Fromm, Erich

Fromm, Erich ĕrˈĭkh frōm, frŏm [key], 1900–1980, psychoanalyst and author, b. Frankfurt, Germany, Ph.D. Univ. of Heidelberg, 1922. From 1929 to 1932 he lectured at the Psychoanalytic Institute, Frankfurt, and at the Univ. of Frankfurt. He came to the United States in 1934, where he practiced psychoanalysis and lectured at various institutions, including the International Institute for Social Research (1934–39), Columbia Univ. (1940–41), the American Institute for Psychoanalysis (1941–42), and Yale (1949–50). He served on the faculty of Bennington College (1941–50). He went on to teach at the National Univ. of Mexico (1951), at Michigan State Univ. (1957), and at New York Univ. (1961).
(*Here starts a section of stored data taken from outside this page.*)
(** * DeniDom SIMD estimate kernels

    A shallow embedding of [src/native/c/simd_calc.c] (with the declarations
    of [simd_calc.h]) and the properties of its tiered kernels.

    - [double] is abstracted by its operations ([DoubleOps]) and the kernels
      are written once over any interpretation of them.  Properties that
      only depend on the control flow and on which operation is applied to
      which operands are proved for every interpretation, so they hold bit
      for bit; properties about the value of a sum are proved for exact
      rational arithmetic ([Qc]), where no operation rounds; what rounding,
      overflow and NaN make of them is shown in IEEE 754 [binary64].  The
      scalar statements are taken as written: contraction of [a * b + c]
      into one fused operation by the compiler is not modelled.
    - The vector intrinsics act lane by lane on records of lanes, as the
      Intel Intrinsics Guide describes them.
    - [size_t] is an [N] below [2^64]; every addition, multiplication and
      subtraction the source performs on it is reduced modulo [2^64].
    - A [const double*] argument is a list read by index; a read or a store
      outside the list is undefined behaviour and makes the call [None].
      The arrays of one call are separate objects.
    - [for] loops carry their condition and their increment as written and
      run on fuel; running out of fuel is [None] as well.
    - The three shapes the preprocessor gives the translation unit
      ([HAS_X86_SIMD], [__AVX512F__]) are a parameter [build] of every
      function they change, and the processor is a parameter [cpu] of the
      probes. *)

From Stdlib Require Import ZArith NArith QArith Qcanon SpecFloat Lia.
From Stdlib Require Qcabs.
From stdpp Require Import base option list numbers.

Local Open Scope N_scope.

(** ** [double] arithmetic *)

Class DoubleOps (D : Type) := {
  d_zero : D;                      (* the literal 0.0 *)
  d_add : D → D → D;               (* a + b *)
  d_mul : D → D → D;               (* a * b *)
  d_fma : D → D → D → D            (* a * b + c, rounded once *)
}.

(** Exact arithmetic: a [double] is the rational it denotes and no operation
    rounds. *)
#[export] Instance exact_ops : DoubleOps Qc := {
  d_zero := 0%Qc;
  d_add := Qcplus;
  d_mul := Qcmult;
  d_fma a b c := (a * b + c)%Qc
}.

(** IEEE 754 binary64 with rounding to nearest, ties to even: the values and
    the operations of the Standard Library's specification of floating-point
    arithmetic at precision 53 and maximal exponent 1024.  There is one NaN;
    payloads are not distinguished. *)
Definition binary64 : Type := spec_float.

Definition b64_add : binary64 → binary64 → binary64 := SFadd 53 1024.
Definition b64_mul : binary64 → binary64 → binary64 := SFmul 53 1024.

(** [x * y + z] with one rounding, as the FMA instructions behind
    [_mm256_fmadd_pd] and [_mm512_fmadd_pd] compute it: the special cases of
    the product first, then those of the sum, then the exact value of
    [x * y + z] on a common exponent, rounded. *)
Definition b64_fma (x y z : binary64) : binary64 :=
  match x, y with
  | S754_nan, _ | _, S754_nan => S754_nan
  | S754_infinity _, S754_zero _ | S754_zero _, S754_infinity _ => S754_nan
  | S754_infinity sx, S754_infinity sy
  | S754_infinity sx, S754_finite sy _ _
  | S754_finite sx _ _, S754_infinity sy =>
      match z with
      | S754_nan => S754_nan
      | S754_infinity sz => if Bool.eqb (xorb sx sy) sz then z else S754_nan
      | _ => S754_infinity (xorb sx sy)
      end
  | S754_finite sx _ _, S754_zero sy
  | S754_zero sx, S754_finite sy _ _
  | S754_zero sx, S754_zero sy =>
      match z with
      | S754_zero sz =>
          S754_zero (if Bool.eqb (xorb sx sy) sz then sz else false)
      | _ => z
      end
  | S754_finite sx mx ex, S754_finite sy my ey =>
      let s := xorb sx sy in
      let mp := (mx * my)%positive in
      let ep := (ex + ey)%Z in
      match z with
      | S754_nan => S754_nan
      | S754_infinity _ => z
      | S754_zero _ => binary_round 53 1024 s mp ep
      | S754_finite sz mz ez =>
          let e := Z.min ep ez in
          binary_normalize 53 1024
            (cond_Zopp s (Zpos (fst (shl_align mp ep e)))
             + cond_Zopp sz (Zpos (fst (shl_align mz ez e))))%Z
            e false
      end
  end.

#[export] Instance binary64_ops : DoubleOps binary64 := {
  d_zero := S754_zero false;
  d_add := b64_add;
  d_mul := b64_mul;
  d_fma := b64_fma
}.

(** The binary64 value of an integer (exact below [2^53]), and the value a
    decimal constant [n / d] of the source denotes: the binary64 value
    nearest to it, which is the correctly rounded quotient of the two
    integers when both are below [2^53]. *)
Definition b64_of_Z (z : Z) : binary64 := binary_normalize 53 1024 z 0 false.

Definition decimal (n : Z) (d : positive) : binary64 :=
  SFdiv 53 1024 (b64_of_Z n) (b64_of_Z (Zpos d)).

(** The rational a finite binary64 value denotes. *)
Definition b64_value (x : binary64) : Qc :=
  match x with
  | S754_finite s m e => Q2Qc (inject_Z (cond_Zopp s (Zpos m)) * Qpower 2 e)
  | _ => 0%Qc
  end.

(** A floating constant of the source in an interpretation of [double]. *)
Class DoubleConstants (D : Type) := {
  d_const : binary64 → D
}.

#[export] Instance exact_constants : DoubleConstants Qc := {
  d_const := b64_value
}.

#[export] Instance binary64_constants : DoubleConstants binary64 := {
  d_const x := x
}.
Breaking from the Freudian psychoanalytic tradition which focused largely on unconscious motivations, Fromm held that humans are products of the cultures in which they are bred. In modern, industrial societies, he maintained, they have become estranged from themselves. These feelings of isolation resulted in an unconscious desire for unity with others. Fromm's works include Escape from Freedom (1941), The Sane Society (1955), The Art of Loving (1956), Sigmund Freud's Mission (1958), May Man Prevail? (1973), and To Have or to Be (1976).

See biographical studies by D. Hausdorff (1972), G. Knapp (1989), and L. J. Friedman (2013); R. I. Evans, Dialogue with Erich Fromm (1966, repr. 1981).